Monolith Profile Configuration

<profile>
    <id>monolith</id>
    <activation>
        <property>
            <name>deployment.mode</name>
            <value>monolith</value>
        </property>
    </activation>
    <build>
        <finalName>employee-management-monolith</finalName>
        <directory>${project.basedir}/target/monolith</directory>
        <plugins>
            <plugin>
                <groupId>org.springframework.boot</groupId>
                <artifactId>spring-boot-maven-plugin</artifactId>
            </plugin>
        </plugins>
    </build>
</profile>

Microservices Profile Example (Profile Module):

<profile>
    <id>employee-profile</id>
    <activation>
        <property>
            <name>employee-profile</name>
        </property>
    </activation>
    <build>
        <finalName>employee-profile-app</finalName>
        <directory>${project.basedir}/target/profile</directory>
        <plugins>
            <plugin>
                <groupId>org.springframework.boot</groupId>
                <artifactId>spring-boot-maven-plugin</artifactId>
                <configuration>
                    <excludes>
                        <exclude>
                            <groupId>com.tech</groupId>
                            <artifactId>employee-payroll-impl</artifactId>
                        </exclude>
                    </excludes>
                </configuration>
            </plugin>
        </plugins>
    </build>
</profile>

Building and Running the Apps

Monolith Mode

mvn clean install -Pmonolith
java -jar target/monolith/employee-management-monolith.jar

The above command would run the application as a single java process, profile and payroll modules embedded together, talking to each other within the process.

Microservice Mode

# Build Profile Module
mvn clean install -Pemployee-profile
java -jar target/profile/employee-profile-app.jar
# Build Payroll Module
mvn clean install -Pemployee-payroll
java -jar target/payroll/employee-payroll-app.jar

The above commands run both the modules as separate services, and we didn’t change anything in application code to enable this.

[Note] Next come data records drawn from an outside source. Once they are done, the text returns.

(* ===== verification/TcpApiProps.v ===== *)
(** * Opening TCP connections: the invariant of the lists and the theorems

    [tcp_new], [tcp_bind], [tcp_listen] and [tcp_connect] keep [stack_ok], and so does any series of calls. *)

From stdpp Require Import gmap.
From S2P Require Import Prelude Chain Tcp TcpAck TcpOpt TcpProcess TcpOut TcpStack TcpTimer TcpTimerOk TcpStackOk TcpApi.

Section lists.
  Context {N : Type}.
  Implicit Type t : stack N.

(** ** Walks along lists *)

Lemma any_block_ok f l t : (forall a, a ∈ l -> is_Some (blocks t !! a)) ->
  exists r, any_block f l t = Ret r /\ (r = true <-> exists a b, a ∈ l /\ blocks t !! a = Some b /\ f b = true).
Proof.
  induction l as [|a l IH]; intros H; simpl.
  { exists false. split; [done|]. split; [done|]. intros (a & b & Ha & _). by apply not_elem_of_nil in Ha. }
  destruct (H a) as [b Hb]; [left|]. rewrite Hb. cbn [deref mbind outcome_bind]. destruct (f b) eqn:Hf.
  { exists true. split; [done|]. split; [|done]. intros _. exists a, b. split; [left|done]. }
  destruct IH as (r & -> & Hr); [intros; apply H; by right|]. exists r. split; [done|]. rewrite Hr. split.
  - intros (c & bc & Hc & ?). exists c, bc. split; [by right|done].
  - intros (c & bc & [->|Hc]%elem_of_cons & Hbc & Hfc); [congruence|]. by exists c, bc.
Qed.
Lemma listed_block t a : stack_ok t -> a ∈ concat (pcb_lists t) -> is_Some (blocks t !! a).
Proof.
  intros Hok. unfold pcb_lists. simpl. rewrite !elem_of_app. intros [H|[H|[H|[H|H]]]]; [| | | |by apply not_elem_of_nil in H].
  - apply (sk_listen _ Hok) in H. unfold state_at in H. destruct (blocks t !! a); [done|done].
  - apply (sk_bound _ Hok) in H as (b & -> & _). done.
  - apply (sk_active _ Hok) in H as (st & H & _). unfold state_at in H. destruct (blocks t !! a); [done|done].
  - apply (sk_tw _ Hok) in H. unfold state_at in H. destruct (blocks t !! a); [done|done].
Qed.

(** ** Ports *)

Definition port_taken (port : Z) t : Prop := exists a b, a ∈ concat (pcb_lists t) /\ blocks t !! a = Some b /\ local_port (tcb b) = port.
Definition next_port (q : Z) : Z := let x := u16 (q + 1) in if x =? TCP_LOCAL_PORT_RANGE_END then TCP_LOCAL_PORT_RANGE_START else x.

(** One step of the search. *)
Lemma new_port_step fuel n t : stack_ok t -> let x := next_port (tcp_port t) in
  (port_taken x t /\ tcp_new_port_loop (S fuel) n t =
     (if TCP_LOCAL_PORT_RANGE_END - TCP_LOCAL_PORT_RANGE_START <? u16 (n + 1) then Ret (0, set_tcp_port x t)
      else tcp_new_port_loop fuel (u16 (n + 1)) (set_tcp_port x t))) \/
  (~ port_taken x t /\ tcp_new_port_loop (S fuel) n t = Ret (x, set_tcp_port x t)).
Proof.
  intros Hok x. cbn [tcp_new_port_loop]. fold (next_port (tcp_port t)). change (next_port (tcp_port t)) with x.
  destruct (any_block_ok (fun b => local_port (tcb b) =? x) (concat (pcb_lists (set_tcp_port x t))) (set_tcp_port x t)) as (r & -> & Hr);
    [intros a Ha; by apply (listed_block t)|]. cbn [mbind outcome_bind].
  assert (r = true <-> port_taken x t) as Hr'.
  { rewrite Hr. unfold port_taken. split; intros (a & b & H1 & H2 & H3); exists a, b; (split; [done|]; split; [done|]); [by apply Z.eqb_eq|by apply Z.eqb_eq in H3]. }
  destruct r; [left|right]; (split; [|done]); [by apply Hr'|]. rewrite <- Hr'. done.
Qed.

(** The search ends, whatever the last port was. *)
Lemma new_port_runs t : stack_ok t -> exists port x, tcp_new_port t = Ret (port, set_tcp_port x t) /\ (port = 0 \/ ~ port_taken port t).
Proof.
  intros Hok. unfold tcp_new_port. assert (forall fuel n t, stack_ok t -> 0 <= n -> n + Z.of_nat fuel = 0x4000 -> (0 < fuel)%nat ->
    exists port x, tcp_new_port_loop fuel n t = Ret (port, set_tcp_port x t) /\ (port = 0 \/ ~ port_taken port t)) as H; [|apply H; try done; lia].
  clear. induction fuel as [|fuel IH]; intros n t Hok Hn Hf H0; [lia|].
  destruct (new_port_step fuel n t Hok) as [[Ht ->]|[Ht ->]]; [|by eexists _, _; split; [reflexivity|right]].
  rewrite u16_small by lia. unfold TCP_LOCAL_PORT_RANGE_END, TCP_LOCAL_PORT_RANGE_START. destruct (Z.ltb_spec (0xffff - 0xc000) (n + 1)).
  { by eexists _, _; split; [reflexivity|left]. }
  destruct (IH (n + 1) (set_tcp_port (next_port (tcp_port t)) t)) as (port & x & -> & Hp); [by eapply stack_ok_ext; [|exact Hok]|lia|lia|lia|].
  exists port, x. done.
Qed.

While these commands illustrate how to run the application in both modes, I’d rather prefer to encapsulate this logic in a well-organized script for better maintainability and usability. This script can handle the setup, build, and deployment process in a streamlined manner.

Reference

For the complete codebase and detailed project setup, visit the Employee Management Project on GitHub.

Conclusion: Build for the Present, Plan for the Future

A modular monolith is the perfect starting point for modern applications. It lets you:

• Deliver features quickly, without the overhead of microservices.
• Lay a strong foundation for scalability and independence.
• Transition to microservices seamlessly when the time comes.

My takeaway? Start modular. It keeps you out of the usual traps of monoliths and microservices while giving you room to adapt as your application evolves. A modular monolith isn’t just a stepping stone; it’s a solid foundation to build on.

What are your thoughts on modular monoliths? Have you faced similar challenges when scaling your architecture?